Beginning with the line that has "left. split; [done|]. lia.", reproduce each remaining line of the data exactly, down to and including the last.

SOURCE DATA START

Lemma registry_inbound h l s s' r r' :
  s_config s = cfg -> s_is_client s = role ->
  inbound s r l s' r' -> registry h s r -> registry (h ++ l) s' r'.
Proof.
  intros Hcfg Hrole Hin Hreg. pose proof Hreg as [Hc Hi He Hk Hn Hse Hd Hs Hnd].
  destruct Hin as [s' r' l Hin Hss Hids Hp
    |s' r' id Hnx Hss Hr
    |f s' r' id Hcmd Hpid Hno Hids Hss Hr
    |st buf r0 r' Hbuf Hr p Hr'
    |st l s' r' Hin Hrd Hids Hr
    |f s' Hh Hids].
  - destruct Hin as [Hl _ Hdl], Hss as [Ht Hch Hnx].
    eapply (registry_step h l s s' r r'); try done.
    + by rewrite Ht.
    + intros id e _. by rewrite Hch.
    + intros st Hst. exists st. by rewrite Hp.
    + by rewrite <- Hp.
  - assert (Hown : own_id role id = true).
    { unfold id. rewrite Hn. apply initial_own. }
    assert (Hno : s_streams s !! id = None).
    { destruct (s_streams s !! id) as [e|] eqn:Hid; [|done]. apply He in Hid.
      destruct (Hk _ _ Hid) as [[_ Hlt]|[Hp _]]; [unfold id in Hlt; lia|].
      apply own_not_peer in Hown. congruence. }
    eapply (registry_register h _ id); try done; try lia.
    + assert (0 < id) by (unfold id; rewrite Hn; unfold initial_id; destruct role; lia).
      left. split; [done|]. lia.
    + rewrite opens_app, Hnx, (opens_one role [Registered id _] id _ eq_refl), Hown.
      unfold id. lia.
  - eapply (registry_register h _ id); try done.
    + right. rewrite Hrole in Hpid. split; [done|]. exists f. autorewrite with history.
      rewrite elem_of_app. split; [right; by apply list_elem_of_singleton|done].
    + unfold same_ids in Hids. lia.
    + rewrite opens_app, (opens_one role [Handled f; Registered id _] id _ eq_refl). unfold same_ids in Hids.
      rewrite Hids, Hn. destruct (own_id role id) eqn:Ho; [|lia].
      apply own_not_peer in Ho. congruence.
  - by apply (registry_read h s st buf r r0 r').
  - destruct Hin as [Hl _ Hdl], Hrd as [Ht Hoth Hsn _ Hnx].
    eapply (registry_step h l s s' r r'); try done.
    + by rewrite Ht.
    + intros id e _. destruct (decide (ss_data_tx e = st_data_rx st)) as [->|Hne]; [done|].
      by rewrite Hoth.
    + intros st' Hst. exists st'. rewrite Hr, elem_of_cons. auto.
    + rewrite Hr in Hnd. simpl in Hnd. by inversion Hnd.
  - by apply (registry_frame h f s s').
Qed.
End registry.
End ownership.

SOURCE DATA END

- [FINISHED EXERCISE]
      left. split; [done|]. lia.
    + rewrite opens_app, Hnx, (opens_one role [Registered id _] id _ eq_refl), Hown.
      unfold id. lia.
  - eapply (registry_register h _ id); try done.
    + right. rewrite Hrole in Hpid. split; [done|]. exists f. autorewrite with history.
      rewrite elem_of_app. split; [right; by apply list_elem_of_singleton|done].
    + unfold same_ids in Hids. lia.
    + rewrite opens_app, (opens_one role [Handled f; Registered id _] id _ eq_refl). unfold same_ids in Hids.
      rewrite Hids, Hn. destruct (own_id role id) eqn:Ho; [|lia].
      apply own_not_peer in Ho. congruence.
  - by apply (registry_read h s st buf r r0 r').
  - destruct Hin as [Hl _ Hdl], Hrd as [Ht Hoth Hsn _ Hnx].
    eapply (registry_step h l s s' r r'); try done.
    + by rewrite Ht.
    + intros id e _. destruct (decide (ss_data_tx e = st_data_rx st)) as [->|Hne]; [done|].
      by rewrite Hoth.
    + intros st' Hst. exists st'. rewrite Hr, elem_of_cons. auto.
    + rewrite Hr in Hnd. simpl in Hnd. by inversion Hnd.
  - by apply (registry_frame h f s s').
Qed.
End registry.
End ownership.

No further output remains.